Aim of the task —
Word for word, restate the entries below from their first line through the line that contains "intros Hroom Hws".

Data shown —
Lemma getOrCreateRoom_lookup rid now st :
  rooms (getOrCreateRoom rid now st).2 !! rid = Some (getOrCreateRoom rid now st).1.
Proof.
  unfold getOrCreateRoom. destruct (rooms st !! rid) eqn:H; simpl; [done|].
  apply lookup_insert_eq.
Qed.

Lemma getOrCreateRoom_sockets rid now st :
  sockets (getOrCreateRoom rid now st).2 = sockets st.
Proof. unfold getOrCreateRoom. by destruct (rooms st !! rid). Qed.

Lemma getOrCreateRoom_insert rid now st (room' : Room) :
  <[rid := room']> (rooms (getOrCreateRoom rid now st).2) = <[rid := room']> (rooms st).
Proof.
  unfold getOrCreateRoom. destruct (rooms st !! rid) eqn:H; simpl; [done|].
  apply insert_insert_eq.
Qed.

(** The socket fields after the join handler set [roomId] and [deviceId]. *)
Lemma seat_spec rid r c room st ws :
  rooms st !! rid = Some room →
  sockets st !! c = Some ws →
  let st' := seat rid r c room st in
  rooms st' = <[rid := assignRole_room r c (deviceId ws) room]> (rooms st) ∧
  sockets st' = alter (set_roleIdx (Some r)) c (sockets st) ∧
  timeouts st' = timeouts (clear_if_set (leaseTimer room r) st) ∧
  next_timeout st' = next_timeout st ∧
  (is_open st c = true →
   wire st' = wire st ++ (c, MsgRole r) :: state_frames room c).
Proof.
  intros Hroom Hws st'. subst st'. unfold seat.
  destruct (assignRole_spec rid r c st room ws Hroom Hws) as (Hr & Hs & Ht & Hn & Hw).
  rewrite send_state_rooms, send_rooms, send_state_sockets, send_sockets,
    send_state_timeouts, send_timeouts, send_state_next_timeout, send_next_timeout.
  repeat split; try done.
  intros Hop.
  assert (Hop2 : is_open (assignRole rid r c st) c = true)
    by (by rewrite is_open_assignRole).
  rewrite send_state_open_wire.
  - rewrite send_open_wire by done. by rewrite Hw, <- app_assoc.
  - rewrite <- Hop2. apply is_open_sockets, send_sockets.
Qed.

(** The room table after a join: the joined room is rewritten by
    [join_room], every other room is as it was. *)
Lemma on_join_rooms c ws mroom mdev now st :
  sockets st !! c = Some ws →
  let rid := room_of mroom in
  let room := (getOrCreateRoom rid now st).1 in
  rooms (on_join c mroom mdev now st)
  = <[rid := join_room c (device_of mdev) now room]> (rooms st).
Proof.
  intros Hws rid room. subst room. unfold on_join. fold rid.
  pose proof (getOrCreateRoom_lookup rid now st) as Hlk.
  pose proof (getOrCreateRoom_sockets rid now st) as Hsk.
  pose proof (getOrCreateRoom_insert rid now st) as Hins.
  destruct (getOrCreateRoom rid now st) as [room st1]. simpl in *.
  set (dev := device_of mdev).
  set (st2 := update_ws c _ st1).
  assert (Hr2 : rooms st2 !! rid = Some room) by done.
  assert (Hws2 : sockets st2 !! c
                 = Some (set_deviceId (Some dev) (set_roomId (Some rid) ws))).
  { subst st2. simpl. by rewrite lookup_alter_eq, Hsk, Hws. }
  unfold join_room.
  destruct (first_slot (can_reclaim room dev now)) as [r|].
  { destruct (seat_spec rid r c room st2 _ Hr2 Hws2) as (-> & _). simpl. apply Hins. }
  destruct (first_slot (can_seat room now)) as [r|].
  { destruct (seat_spec rid r c room st2 _ Hr2 Hws2) as (-> & _). simpl. apply Hins. }
  rewrite send_state_rooms, send_rooms. simpl. apply Hins.
Qed.

(** A slot the handler's two tests both refuse is left as it was. *)
Lemma join_room_slot_refused c dev now room r :
  can_reclaim room dev now r = false →
  can_seat room now r = false →
  slot (join_room c dev now room) r = slot room r.
Proof.
  intros Hre Hse. unfold join_room.
  destruct (first_slot (can_reclaim room dev now)) as [r'|] eqn:H1.
  { apply first_slot_Some in H1 as [_ H1].
    apply assignRole_room_slot_ne. intros ->. congruence. }
  destruct (first_slot (can_seat room now)) as [r'|] eqn:H2.
  { apply first_slot_Some in H2 as [_ H2].
    apply assignRole_room_slot_ne. intros ->. congruence. }
  unfold slot. by rewrite enqueueSpectator_slots.
Qed.

(** A seated join fills the slot [join_slot] names, with the joiner's
    device id as token, expiry 0 and no lease timer. *)
Lemma join_room_seated c dev now room r :
  join_slot dev now room = Some r →
  let room' := join_room c dev now room in
  slot room' r = Some c ∧ token room' r = token_of (Some dev) ∧
  playerLeaseExpiry room' !! r = Some 0 ∧ leaseTimer room' r = None ∧
  state room' = state room.
Proof.
  unfold join_slot, join_room.
  destruct (first_slot (can_reclaim room dev now)) as [r'|].
  { intros [= ->]. simpl.
    by rewrite assignRole_room_slot, assignRole_room_token,
      assignRole_room_expiry, assignRole_room_leaseTimer, assignRole_room_state. }
  intros ->. simpl.
  by rewrite assignRole_room_slot, assignRole_room_token,
    assignRole_room_expiry, assignRole_room_leaseTimer, assignRole_room_state.
Qed.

Response —
Lemma getOrCreateRoom_lookup rid now st :
  rooms (getOrCreateRoom rid now st).2 !! rid = Some (getOrCreateRoom rid now st).1.
Proof.
  unfold getOrCreateRoom. destruct (rooms st !! rid) eqn:H; simpl; [done|].
  apply lookup_insert_eq.
Qed.

Lemma getOrCreateRoom_sockets rid now st :
  sockets (getOrCreateRoom rid now st).2 = sockets st.
Proof. unfold getOrCreateRoom. by destruct (rooms st !! rid). Qed.

Lemma getOrCreateRoom_insert rid now st (room' : Room) :
  <[rid := room']> (rooms (getOrCreateRoom rid now st).2) = <[rid := room']> (rooms st).
Proof.
  unfold getOrCreateRoom. destruct (rooms st !! rid) eqn:H; simpl; [done|].
  apply insert_insert_eq.
Qed.

(** The socket fields after the join handler set [roomId] and [deviceId]. *)
Lemma seat_spec rid r c room st ws :
  rooms st !! rid = Some room →
  sockets st !! c = Some ws →
  let st' := seat rid r c room st in
  rooms st' = <[rid := assignRole_room r c (deviceId ws) room]> (rooms st) ∧
  sockets st' = alter (set_roleIdx (Some r)) c (sockets st) ∧
  timeouts st' = timeouts (clear_if_set (leaseTimer room r) st) ∧
  next_timeout st' = next_timeout st ∧
  (is_open st c = true →
   wire st' = wire st ++ (c, MsgRole r) :: state_frames room c).
Proof.
  intros Hroom Hws st'. subst st'. unfold seat.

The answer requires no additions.